Designing and engineering a Q&A LLM for network packet representation

As internet traffic continues to grow exponentially, the ability to accurately classify and analyze it becomes increasingly important for ensuring network performance, security, and reliability. Traditional traffic classification methods often rely on static rules which are becoming less effective for the increasing complexity of network environments, the dynamicity of protocols, and the growth of encrypted traffic. This necessitates the development of more sophisticated techniques that can accurately represent and classify internet packets based on their intrinsic characteristics that derive both from the header and payload. The primary challenge lies in creating a representation of each packet that summarizes its significant features while being computationally efficient and scalable. Nowadays, to address this problem advanced machine learning algorithms and deep learning models are leveraged for their ability to learn complex patterns and relationships within the data. The thesis proposes a training pipeline that is able to obtain a significant packet representation, consisting of a floating vector of dimension 768, by applying different fine-tuning methods to the pre-trained T5 model. The core fine-tuning approach is based on emulating what the tool Wireshark already performs by asking an LLM different questions on the internet packet header and payload. The process starts with raw PCAP files that are pre-processed in order to create a question-answering dataset used to fine-tune a modified version of the T5 model.
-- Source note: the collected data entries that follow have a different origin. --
(** Of any number of handlers that cannot succeed without the call, one does. *)
Lemma once w (ps : list request) w' ts i j pi pj a b li lj :
  Inv false w → Forall (fun p => tame Kf learn safe_op [] p (on_ok anything)) ps →
  pool_run nested_valid P (w, (fun p => mkThread p []) <$> ps) (w', ts) →
  ps !! i = Some pi → ps !! j = Some pj →
  must_call Kf learn spends [] pi → must_call Kf learn spends [] pj →
  ts !! i = Some (mkThread (Ret (Ok a)) li) → ts !! j = Some (mkThread (Ret (Ok b)) lj) → i = j.
Proof using op_step env_step.
  intros Hi Ht Hr Hpi Hpj Hmi Hmj Hti Htj.
  assert (pool_inv (fun n => n = i ∨ n = j) None (w, (fun p => mkThread p []) <$> ps)) as Hp.
  { split; [done|]. intros n th. cbn [snd]. rewrite list_lookup_fmap. intros (p & En & ->)%fmap_Some. cbn [t_prog].
    exists []. split_and!; [constructor| |].
    - rewrite Forall_forall in Ht. apply Ht. by eapply list_elem_of_lookup_2.
    - intros Hn. right.
      destruct Hn as [-> | ->]; [pose proof (eq_trans (eq_sym En) Hpi) as [= ->]|pose proof (eq_trans (eq_sym En) Hpj) as [= ->]]; done. }
  destruct (pool_run_inv _ _ _ _ Hp Hr) as (who & _ & Hw). cbn [snd] in Hw.
  destruct (Hw _ _ Hti) as (? & _ & _ & H1). destruct (Hw _ _ Htj) as (? & _ & _ & H2). cbn [t_prog] in *.
  destruct H1 as [H1|H1]; [by left| |done]. destruct H2 as [H2|H2]; [by right| |done]. congruence.
Qed.
End once.

(** A handler that cannot succeed by what it knows is never answered. *)
Section never.
Context {E A kind : Type}.
Abbreviation knowledge := (list (loc * kind)).
Variable nested_valid : goval → bool.
Variable Kf : kind → AuthorizationContext → Prop.
Variable learn : knowledge → ∀ o, answer o → knowledge.
Variable safe_op : knowledge → op → Prop.
Variable Inv : world → Prop.
Variable P : world → env_action → Prop.

Hypothesis op_step : ∀ now o w Γ w' r,
  Inv w → truths Kf Γ (w_auth w) → safe_op Γ o → run_op nested_valid now o w = (w', r) →
  Inv w' ∧ (∀ Γ', truths Kf Γ' (w_auth w) → truths Kf Γ' (w_auth w')) ∧ truths Kf (learn Γ o r) (w_auth w').
Hypothesis env_step : ∀ now e w,
  Inv w → env_valid w e → P w e →
  Inv (exec_env nested_valid now e w) ∧
  ∀ Γ, truths Kf Γ (w_auth w) → truths Kf Γ (w_auth (exec_env nested_valid now e w)).

Definition refused (Γ : knowledge) (p : handler E A) : Prop := must_call Kf learn (fun _ _ => false) Γ p.

Lemma refused_must spends Γ (p : handler E A) : refused Γ p → must_call Kf learn spends Γ p.
Proof.
  unfold refused. revert Γ. induction p as [[a|e]|o k IH]; intros Γ; cbn; [done..|].
  intros Hp r Hr. right. destruct (Hp r Hr) as [|Hk]; [done|]. by apply IH.
Qed.
(* ===== verification/TokenEndpoint.v ===== *)
(** * The OAuth endpoints of the issuer

    [internal/apigw/apiv1/handlers_oauth.go]: the pushed authorization request,
    the authorization endpoint and the token endpoint with its three grants.  The
    configuration, the evaluator of wallet attestations with its policy, and the
    random source are parameters; [random n] and [uuid n] are the values of the
    calls of one request, in their order.  Every read through a pointer that the
    store handed out is a step of its own, because another request may change
    the document in between.  Descriptions of errors and log lines are left
    out. *)

From S2P Require Import Prelude GoStrings GoValue Json SdJwt OAuth2 AuthContext AuthStore GenericCache Handlers.

Inductive herror :=
| HOAuth (code : string) (status : Z)
| HStore (e : cache_error)            (* the error of the store, passed on *)
| HInternal                           (* an error without a code *)
| HExpired                            (* [oauth2.ErrExpiredRequest] *)
| HNotAllowed
| HPanic.                             (* an index out of range *)

Abbreviation H := (handler herror).

Definition refuse {A} (code : string) (status : Z) : H A := fail (HOAuth code status).
Definition refuse_with {A} (e : OAuthError) : H A := refuse (ErrorCode e) (HTTPStatus e).
(** [if b { return err }] *)
Definition unless (b : bool) (m : H unit) : H unit := if b then m else mret tt.

(** ** Data *)

Record attestation := mkAttestation { at_Subject : string; at_Source : string; at_Issuer : string }.

Record config := mkConfig {
  TokenEndpoint : string;
  PublicURL : string;
  ConfiguredClients : Clients;
  GrantTypes : list string;
  RefreshTokenDuration : Z;
  AllowUnverifiedClientAssertion : bool;
  EmitInvalidTXCodeError : bool;
  InteractiveRequired : bool;
  (* [LookupCredentialSources]: the auth providers of a scope's sources *)
  CredentialSources : string → option (list string)
}.

Record PARRequest := mkPAR {
  par_ClientID : string; par_RedirectURI : string; par_Scope : string; par_State : string;
  par_AuthorizationDetails : list goval; par_CodeChallenge : string; par_CodeChallengeMethod : string;
  par_DynamicParams : list (string * string);
  par_ClientAttestation : string; par_ClientAttestationPoP : string; par_ClientAssertion : string
}.

Record TokenRequest := mkTokenRequest {
  DPOP : string; GrantType : string; tr_Code : string; tr_RedirectURI : string; tr_ClientID : string;
  CodeVerifier : string; ClientAssertionType : string; tr_ClientAssertion : string;
  tr_ClientAttestation : string; tr_ClientAttestationPoP : string;
  PreAuthorizedCode : string; tr_TXCode : string; tr_RefreshToken : string
}.

Record TokenResponse := mkTokenResponse {
  rs_AccessToken : string; rs_ExpiresIn : Z; rs_Scope : string; rs_State : string;
  rs_CNonce : string; rs_CNonceExpiresIn : Z;
  rs_AuthorizationDetails : list goval; rs_RefreshToken : string; rs_RefreshTokenExpiresIn : Z
}.

Record AuthorizationResponse := mkAuthorizationResponse {
  ar_RedirectURL : string; ar_Scope : string; ar_SessionID : string; ar_ClientID : string; ar_WalletClientID : string
}.

Record walletClientAuth := mkWalletAuth {
  wa_ClientID : string; wa_RedirectURI : string; wa_Scope : string; wa_RedirectOptional : bool;
  wa_ClientAttestation : string; wa_ClientAttestationPoP : string; wa_ClientAssertion : string
}.

(** Fields of the rest of a document. *)
Definition set_other (f : context_rest → context_rest) (d : AuthorizationContext) : AuthorizationContext :=
  mkContext (SessionID d) (CreatedAt d) (ExpiresAt d) (WalletClientID d) (State d) (CodeChallenge d)
    (CodeChallengeMethod d) (AuthSession d) (IssuerState d) (AuthSessionDPoPThumbprint d) (Code d) (Forfeited d)
    (RedeemedBy d) (TXCodeAttempts d) (Token d) (AccessToken d) (RequestURI d) (WalletURI d) (Consent d)
    (AuthenticSource d) (Identifier d) (AuthProvider d) (DataSource d) (RemoteName d) (RefreshToken d)
    (EphemeralEncryptionKeyID d) (VerifierResponseCode d) (RequestObjectID d) (DCQLQuery d) (f (other d)).

Definition rest_with (r : context_rest) (nonce : string) (details : list goval) (refreshExpires : Z) : context_rest :=
  mkRest (Status r) (SourceSessionID r) (ClientID r) (Scopes r) nonce (IdentityMatch r) (InteractiveAuthorization r)
    (PreAuthorized r) (TXCode r) (IDToken r) details (RequestURIExpiresAt r) (Scope r) (DynamicParams r)
    (RedirectURI r) (ResponseType r) (ResponseMode r) (ShowCredentialDetails r) (WalletFollowsRedirect r)
    (CodeExpiresAt r) (AccessTokenExpiresAt r) refreshExpires (VerifiedClaims r) (PresentedScope r) (VPToken r)
    (PresentationSubmission r) (RequestObjectNonce r) (TransactionData r) (TransactionDataResponseModes r)
    (DCQLQueryExact r) (ScopeQueryIDs r) (Validations r) (WalletID r).

Definition set_Nonce (v : string) (d : AuthorizationContext) : AuthorizationContext :=
  set_other (fun r => rest_with r v (AuthorizationDetails r) (RefreshTokenExpiresAt r)) d.
Definition set_AuthorizationDetails (v : list goval) (d : AuthorizationContext) : AuthorizationContext :=
  set_other (fun r => rest_with r (Nonce r) v (RefreshTokenExpiresAt r)) d.
Definition set_RefreshTokenExpiresAt (v : Z) (d : AuthorizationContext) : AuthorizationContext :=
  set_other (fun r => rest_with r (Nonce r) (AuthorizationDetails r) v) d.

(** A query by one field. *)
Definition by_code (code : string) : AuthorizationContext := set_Code code zero_context.
Definition by_request_uri (uri clientID : string) : AuthorizationContext :=
  mkContext "" 0 0 "" "" "" "" "" "" "" "" false [] 0 None "" uri "" false "" "" "" "" "" "" "" "" "" None
    (mkRest "" "" clientID [] "" None false false "" "" [] 0 "" [] "" "" "" false false 0 0 0 None "" "" GNil "" [] [] "" [] [] "").

Definition unix (t : Z) : Z := t / second.
(** [x > 0 && time.Now().Unix() > x] *)
Definition expired (deadline now : Z) : bool := bool_decide (0 < deadline) && bool_decide (deadline < unix now).

Definition with_identifier (ad : goval) (id : string) : goval :=
  match ad with
  | GMap m => GMap (mset m "credential_identifiers" (GStrings [id]))
  | v => v
  end.

Definition requestURITTL : Z := 60 * second.
Definition authorizationCodeTTL : Z := 5 * minute.
Definition tokenTTL : Z := 3600.

Definition authorization_code := "authorization_code".
Definition pre_authorized_code := "urn:ietf:params:oauth:grant-type:pre-authorized_code".
Definition refresh_token := "refresh_token".
Definition jwt_bearer := "urn:ietf:params:oauth:client-assertion-type:jwt-bearer".
Definition AuthProviderPreAuth := "preauth".
Definition SessionStatusTokenIssued := "token_issued".

(** [SetNX] and [SetNXWithTTL] of the in-memory cache do not fail. *)
Definition burn_jti (key : string) (ttl : Z) : H bool := perform (OJTI key ttl).

Section endpoints.
Context `{Hashes} `{NetURL} `{ProofParser} `{Arch} `{AssertionParser}.
Variable cfg : config.
(** The evaluator of wallet attestations, if one is configured, and the policy. *)
Variable evaluator : option (string → string → string → option attestation).
Variable policy : string → string → string → bool.

(** ** Proofs and clients *)

Definition dpopProofThumbprint (proof htu : string) : H string :=
  now ← perform ONow;
  match ValidateAndParseDPoPJWT now proof with
  | Err _ => refuse ErrCodeInvalidDPoPProof 400
  | Ok dpop =>
      unique ← burn_jti (JTI dpop) 0;
      if negb unique then refuse_with OAuthErrJTIReplay else
      if negb (SameHTU (HTU dpop) htu) then refuse ErrCodeInvalidDPoPProof 400 else
      if negb (bool_decide (HTM dpop = "POST")) then refuse ErrCodeInvalidDPoPProof 400 else
      mret (Thumbprint dpop)
  end.

(** The attestation and proof of a request: the headers, or the legacy
    assertion, which comes without a proof. *)
Definition carried_attestation (att pop assertion : string) : H (string * string) :=
  if str_empty att then mret (assertion, "") else
  if str_empty pop then refuse ErrCodeInvalidClient 401 else mret (att, pop).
Indeed, a bottleneck is introduced between the encoder and the decoder to obtain a representation of the packet in input. For the objectives of the thesis, we are interested in the encoder plus the bottleneck that can be used to solve many network problems, such as classification, novelty detection, and malicious pattern recognition. The evaluation of the performance of the proposed structure is performed on a bench of classification tasks related to the application layer such as application or service recognition. The obtained results show that the idea is successful. Indeed, the accuracy and the F1 score on the classification tasks only lose an average of 5% with respect to state-of-the-art models, but we have the advantage of obtaining a numeric packet representation easily handled by a machine.